We are defining a vector containing pairs. A pair is a convenient templated struct containing two members, called first and second. I find that pair inhabits a sweet spot that is quite useful, an ‘anonymous struct’ with well known names. Confusion occurs when pairs get nested into pairs, or when using std::tuple, which is std::pair on steroids. Beyond two simple members, create a struct with named members.
我们定义了一个容纳 pair 的容器。pair 是一个很方便的模板结构,可以容纳两个数据成员,分别称作 firstsecond。我发现 pair 是非常有名而且有用的 “匿名结构体”(anonymous struct)。当嵌套使用 pair 或者使用 std::tuple (加强版的 std::pair )时,通常会发生混乱。除了这两个简单的容器,其实完全可以创建一个结构体,容纳两个带变量名的数据成员。

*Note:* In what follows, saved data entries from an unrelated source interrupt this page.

Lemma dict_set_present L x v :
  NoDup L -> In x L ->
  dict_set x v (map (fun c => (c, f c)) L)
  = map (fun c => (c, if String.eqb c x then v else f c)) L.
Proof.
  induction L as [|c L IH]; intros Hnd Hin; [contradiction|].
  inversion Hnd as [|? ? Hc HL]; subst.
  cbn [map dict_set]. destruct (String.eqb x c) eqn:E.
  - apply String.eqb_eq in E. subst c. rewrite String.eqb_refl. f_equal.
    apply map_ext_in. intros c Hc'.
    assert (Hne : String.eqb c x = false)
      by (apply String.eqb_neq; intro; subst; contradiction).
    now rewrite Hne.
  - rewrite String.eqb_sym in E. rewrite E. f_equal.
    apply IH; [exact HL|]. destruct Hin as [->|Hin]; [|exact Hin].
    now rewrite String.eqb_refl in E.
Qed.
End Keyed.

Lemma count_columns_snoc l x d :
  count_columns (l ++ [x]) d = bump (count_columns l d) x.
Proof. unfold count_columns. now rewrite fold_left_app. Qed.

(** The counting dictionary lists every column once, in first-seen order,
    with the number of times it was seen. *)
Lemma count_columns_first_seen (cols : list string) :
  count_columns cols []
  = map (fun c => (c, frequency cols c)) (first_seen cols).
Proof.
  induction cols as [|x l IH] using rev_ind; [reflexivity|].
  rewrite count_columns_snoc, IH, first_seen_snoc. unfold bump.
  rewrite dict_get_keyed.
  assert (Hmem : Py.mem x (first_seen l) = Py.mem x l).
  { destruct (Py.mem x l) eqn:E.
    - apply mem_true, first_seen_In, mem_true, E.
    - apply mem_false. rewrite first_seen_In. now apply mem_false. }
  rewrite Hmem. destruct (Py.mem x l) eqn:E.
  - cbn [get]. rewrite dict_set_present.
    + apply map_ext. intro c. rewrite frequency_snoc.
      destruct (String.eqb c x) eqn:Ec.
      * apply String.eqb_eq in Ec. now subst.
      * now rewrite Nat.add_0_r.
    + apply first_seen_NoDup.
    + apply first_seen_In, mem_true, E.
  - cbn [get]. rewrite dict_set_absent by exact Hmem.
    rewrite map_app. cbn [map]. f_equal.
    + apply map_ext_in. intros c Hc. rewrite frequency_snoc.
      assert (Hne : String.eqb c x = false).
      { apply String.eqb_neq. intro. subst c.
        apply (proj1 (first_seen_In _ _)) in Hc.
        apply (proj1 (mem_false _ _)) in E. contradiction. }
      now rewrite Hne, Nat.add_0_r.
    + rewrite frequency_snoc, String.eqb_refl.
      apply (proj1 (mem_false _ _)) in E. unfold frequency.
      now rewrite (proj1 (count_occ_not_In string_dec l x) E).
Qed.
End Counting.
Section RankingProperties.
Import Alerter.

Lemma count_columns_app l1 l2 d :
  count_columns (l1 ++ l2) d = count_columns l2 (count_columns l1 d).
Proof. unfold count_columns. apply fold_left_app. Qed.

Lemma fold_add_query_hot (qs : dict query_data) (t : totals) :
  hot_columns_all_dict (fold_left add_query qs t)
  = count_columns (columns_of_queries qs) (hot_columns_all_dict t).
Proof.
  revert t. induction qs as [|kv qs IH]; intro t; [reflexivity|].
  cbn [fold_left]. rewrite IH. unfold columns_of_queries.
  cbn [map List.concat]. now rewrite count_columns_app.
Qed.

Lemma fold_add_measurement_hot (ms : list measurement) (t : totals) :
  hot_columns_all_dict (fold_left add_measurement ms t)
  = hot_columns_all_dict t.
Proof.
  revert t. induction ms as [|m ms IH]; intro t; [reflexivity|].
  cbn [fold_left]. now rewrite IH.
Qed.

Lemma collect_hot (qd : dict query_data) (ms : list measurement) :
  hot_columns_all_dict (collect qd ms)
  = count_columns (columns_of_queries qd) [].
Proof.
  unfold collect. destruct qd as [|kv qs].
  - now rewrite fold_add_measurement_hot.
  - now rewrite fold_add_query_hot.
Qed.

Lemma fold_measurements_hot (ms : list measurement) (d : dict nat) :
  fold_left (fun d m => count_columns (get (m_hot_columns m) []) d) ms d
  = count_columns (columns_of_measurements ms) d.
Proof.
  revert d. induction ms as [|m ms IH]; intro d; [reflexivity|].
  cbn [fold_left]. rewrite IH. unfold columns_of_measurements.
  cbn [map List.concat]. now rewrite count_columns_app.
Qed.

Lemma count_columns_cons_not_nil c cs : count_columns (c :: cs) [] <> [].
Proof.
  rewrite count_columns_first_seen. cbn [first_seen map]. discriminate.
Qed.

(** The ranking is the stable descending sort of the counting dictionary
    of the seen columns. *)
Lemma hot_columns_all_ranking (qd : dict query_data) (ms : list measurement) :
  hot_columns_all (collect qd ms) ms
  = sorted_desc (count_columns (seen_columns qd ms) []).
Proof.
  unfold hot_columns_all, seen_columns. rewrite collect_hot.
  destruct (columns_of_queries qd) as [|c cs].
  - cbn [count_columns fold_left]. unfold extract_hot_columns_from_measurements.
    now rewrite fold_measurements_hot.
  - pose proof (count_columns_cons_not_nil c cs) as H.
    destruct (count_columns (c :: cs) []); [congruence|reflexivity].
Qed.

Lemma filter_keyed {V : Type} (f : string -> V) (p : V -> bool)
    (L : list string) :
  map fst (filter (fun cv => p (snd cv)) (map (fun c => (c, f c)) L))
  = filter (fun c => p (f c)) L.
Proof.
  induction L as [|c L IH]; [reflexivity|].
  cbn [map filter snd]. destruct (p (f c)); cbn [map fst]; now rewrite IH.
Qed.

Lemma conclude_verdict cfg O now1 now2 wid t avg candidates :
  verdict (conclude cfg O now1 wid t avg candidates)
  = verdict (conclude cfg O now2 wid t avg candidates).
Proof.
  unfold conclude. destruct candidates as [|c cs]; [reflexivity|].
  destruct (retuning O (c :: cs) 0 0 []) as [trc sizes].
  now destruct (decide cfg avg _ _).
Qed.

(** C9: the decision engine reads nothing but the snapshot, the catalog
    and the answers of the oracle: two runs that differ only in the time
    they are made at return the same recommendation apart from its
    timestamp.  The ranking lists every seen column once with the number
    of times it is seen, in descending order of that number, and columns
    seen equally often are ranked in the order the snapshot first shows
    them. *)
Theorem decision_is_deterministic
    (cfg : config) (O : oracle) (wid : Z) (stats : stats_file)
    (now1 now2 : string) :
  let queries_dict := get (queries stats) [] in
  let ms := get (measurements stats) [] in
  let cols := seen_columns queries_dict ms in
  let ranking := hot_columns_all (collect queries_dict ms) ms in
  verdict_of (analyze_workload cfg O now1 wid (Some stats))
  = verdict_of (analyze_workload cfg O now2 wid (Some stats)) /\
  Permutation ranking
    (map (fun c => (c, frequency cols c)) (first_seen cols)) /\
  StronglySorted count_ge ranking /\
  forall n,
    map fst (filter (fun cc => (snd cc =? n)%nat) ranking)
    = filter (fun c => (frequency cols c =? n)%nat) (first_seen cols).
Proof.
  intros queries_dict ms cols ranking.
  assert (Hr : ranking
               = sorted_desc (map (fun c => (c, frequency cols c))
                                  (first_seen cols))).
  { unfold ranking. rewrite hot_columns_all_ranking. fold cols.
    now rewrite count_columns_first_seen. }
  split; [|split; [|split]].
  - unfold analyze_workload. cbv zeta. fold queries_dict. fold ms.
    destruct (get_existing_indexes O) as [existing|];
      destruct queries_dict as [|kv qs]; destruct ms as [|m ms'];
      try reflexivity; cbn [verdict_of option_map];
      now rewrite (conclude_verdict cfg O now1 now2).
  - rewrite Hr. apply sorted_desc_perm.
  - rewrite Hr. apply sorted_desc_sorted.
  - intro n. rewrite Hr, sorted_desc_stable.
    apply (filter_keyed (frequency cols) (fun k => (k =? n)%nat)).
Qed.
End RankingProperties.
Section DecisionExamples.
Import Alerter.

(** C2 on scenario A with a threshold of 40: the mean improvement is 31,
    the net benefit 370 and the space within budget; the threshold guard
    decides. *)
Lemma guards_are_tried_in_order_witness :
  let cfg := init 40 500 in
  let t := collect (get (queries scenario_A) []) [] in
  let candidates := candidates_of (hot_columns_all t []) ["o_orderkey"] in
  get_existing_indexes small_db = Ok ["o_orderkey"] /\
  candidates <> [] /\
  0 < total_improvement_cost t - fst (retuning small_db candidates 0 0 []) /\
  (Py.sumZ (dict_values (snd (retuning small_db candidates 0 0 [])))
   <= max_space_budget cfg)%Z /\
  exists r,
    analyze_workload cfg small_db "now" 1 (Some scenario_A) = Ok (Some r) /\
    decision r = NO_ACTION /\
    recommended_indexes r = [].
Proof.
  intros cfg t candidates.
  assert (Hex : get_existing_indexes small_db = Ok ["o_orderkey"])
    by reflexivity.
  assert (Hcand : candidates <> []) by discriminate.
  refine (conj Hex (conj Hcand (conj eq_refl (conj _ _)))).
  - discriminate.
  - destruct (guards_are_tried_in_order cfg small_db "now" 1 scenario_A
                ["o_orderkey"] Hex Hcand) as (r & Hr & Hbelow & _).
    exists r. split; [exact Hr|].
    destruct (Hbelow eq_refl) as (Hd & _ & Hi). now split.
Defined.

(** C6 on scenario A: the shapes store 60 and 2, and the mean is 31,
    although the first shape has twice the executions of the second. *)
Lemma mean_counts_each_shape_once_witness :
  get (queries scenario_A) [] <> [] /\
  mean (all_improvement_pcts
          (collect (get (queries scenario_A) [])
                   (get (measurements scenario_A) []))) == 31.
Proof.
  assert (Hne : get (queries scenario_A) [] <> []) by discriminate.
  split; [exact Hne|].
  destruct (mean_counts_each_shape_once (init 20 500) small_db "now" 1
              scenario_A Hne) as [Havg _].
  rewrite Havg. reflexivity.
Defined.

(** Scenario A with the default threshold of 20: CREATE_INDEXES. *)
Example scenario_A_creates_indexes :
  option_map decision
    match analyze_workload (init 20 500) small_db "now" 1 (Some scenario_A)
    with
    | Ok r => r
    | Raised => None
    end
  = Some CREATE_INDEXES.
Proof. reflexivity. Qed.
(** Scenario B: every hot column is already indexed. *)
Example scenario_B_already_indexed :
  exists r,
    analyze_workload (init 20 500) indexed_db "now" 1 (Some scenario_A)
    = Ok (Some r) /\
    decision r = NO_ACTION /\ reason r = AllIndexed /\
    recommended_indexes r = [].
Proof. eexists. repeat split. Qed.

(** Scenario C: a high percentage, and a retuning cost above the savings. *)
Example scenario_C_retuning_too_costly :
  exists r,
    analyze_workload (init 20 500) costly_db "now" 1 (Some scenario_C)
    = Ok (Some r) /\
    decision r = NO_ACTION /\
    rec_improvement_pct r == 90 /\
    improvement_value r == 100 /\
    retuning_cost r == 2000 /\
    net_benefit r == -1900.
Proof. eexists. split; [reflexivity|]. repeat split. Qed.
End DecisionExamples.

(** * Further properties

    The theorems numbered X1 to X20 cover the code around the numbered
    properties: the rest of the aggregator and of the loop, the sampler's
    treatment of its session, and the alerter's candidates, catalog
    reading and outcomes. *)

Import MoreSpec.

(** * Further properties of the aggregator *)

Section AggregatorInvariants.
Import Runner.

(** X1: under every key the entry counts the samples recorded under it and
    holds the sums of their baseline and of their optimized costs; a key
    has an entry exactly when a sample was recorded under it. *)
Theorem entry_counts_and_sums (xs : list sample) (k : string) :
  match dict_get k (record_all xs) with
  | Some e =>
      of_key k xs <> [] /\
      executions e = List.length (of_key k xs) /\
      total_baseline_cost e == Py.sum (map s_baseline (of_key k xs)) /\
      total_optimized_cost e == Py.sum (map s_optimized (of_key k xs))
  | None => of_key k xs = []
  end.
Proof.
  pose proof (record_all_entry xs k) as H.
  destruct (dict_get k (record_all xs)) as [e|]; [|exact H].
  destruct H as (Hne & Hn & Hb & Ho & _). auto.
Qed.






End AggregatorInvariants.

Section AggregatorBounds.
Import Runner.



End AggregatorBounds.

Section AggregatorEntries.
Import Runner.

Lemma update_entry_shape info b o e :
  full_query (update_entry info b o e) = full_query e /\
  tables (update_entry info b o e) = tables e /\
  hot_columns (update_entry info b o e) = hot_columns e.
Proof. now repeat split. Qed.

(** X3: an entry keeps the text, the tables and the hot columns of the
    first sample recorded under its key; later samples under the same key
    (queries that agree on their first 100 characters) do not change
    them. *)
Theorem entry_keeps_first_query (xs : list sample) (k : string) :
  match dict_get k (record_all xs), of_key k xs with
  | Some e, x1 :: _ =>
      full_query e = s_query x1 /\
      tables e = s_tables x1 /\
      hot_columns e = s_columns x1
  | None, [] => True
  | _, _ => False
  end.
Proof.
  induction xs as [|x xs IH] using rev_ind; [exact I|].
  unfold record_all in *. rewrite fold_left_app; cbn [fold_left].
  rewrite of_key_snoc.
  set (qs := fold_left record xs []) in *.
  unfold record at 1, record_execution.
  destruct (String.eqb (query_key (s_query x)) k) eqn:E.
  - apply String.eqb_eq in E. subst k. rewrite dict_get_set_eq.
    destruct (dict_get (query_key (s_query x)) qs) as [e|];
      destruct (of_key (query_key (s_query x)) xs) as [|x1 rest];
      try contradiction; cbn [app]; [exact IH|now repeat split].
  - apply String.eqb_neq in E. rewrite dict_get_set_neq by congruence.
    now rewrite app_nil_r.
Qed.

Lemma dict_set_keys {V : Type} (k : string) (v : V) (d : dict V) :
  map fst (dict_set k v d)
  = if Py.mem k (map fst d) then map fst d else (map fst d ++ [k])%list.
Proof.
  induction d as [|[k' v'] d IH]; [reflexivity|].
  cbn [dict_set map fst].
  change (Py.mem k (k' :: map fst d))
    with (String.eqb k k' || Py.mem k (map fst d))%bool.
  destruct (String.eqb k k'); cbn [orb map fst]; [reflexivity|].
  rewrite IH. now destruct (Py.mem k (map fst d)).
Qed.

The range-for loop shows one new feature, ‘brace initialization’, which means w.first and w.second.size() (which is the number of occurrences of this word) are used to construct our pair. It saves a lot of typing.
range-for 循环展示了一个新的特性,‘大括号初始化’(‘brace initialization’),这意味着 w.firstw.second.size() (这个单词出现的次数)被用来构造我们的 pair 容器。这减少了许多代码。

Finally, we define a comparison function and call it cmp so we can reuse it. Note that it compares in reverse order.
最后,我们定义一个比较函数,并将其命名为 cmp,以便我们能够重复使用它。请注意它是按照递减顺序进行比较。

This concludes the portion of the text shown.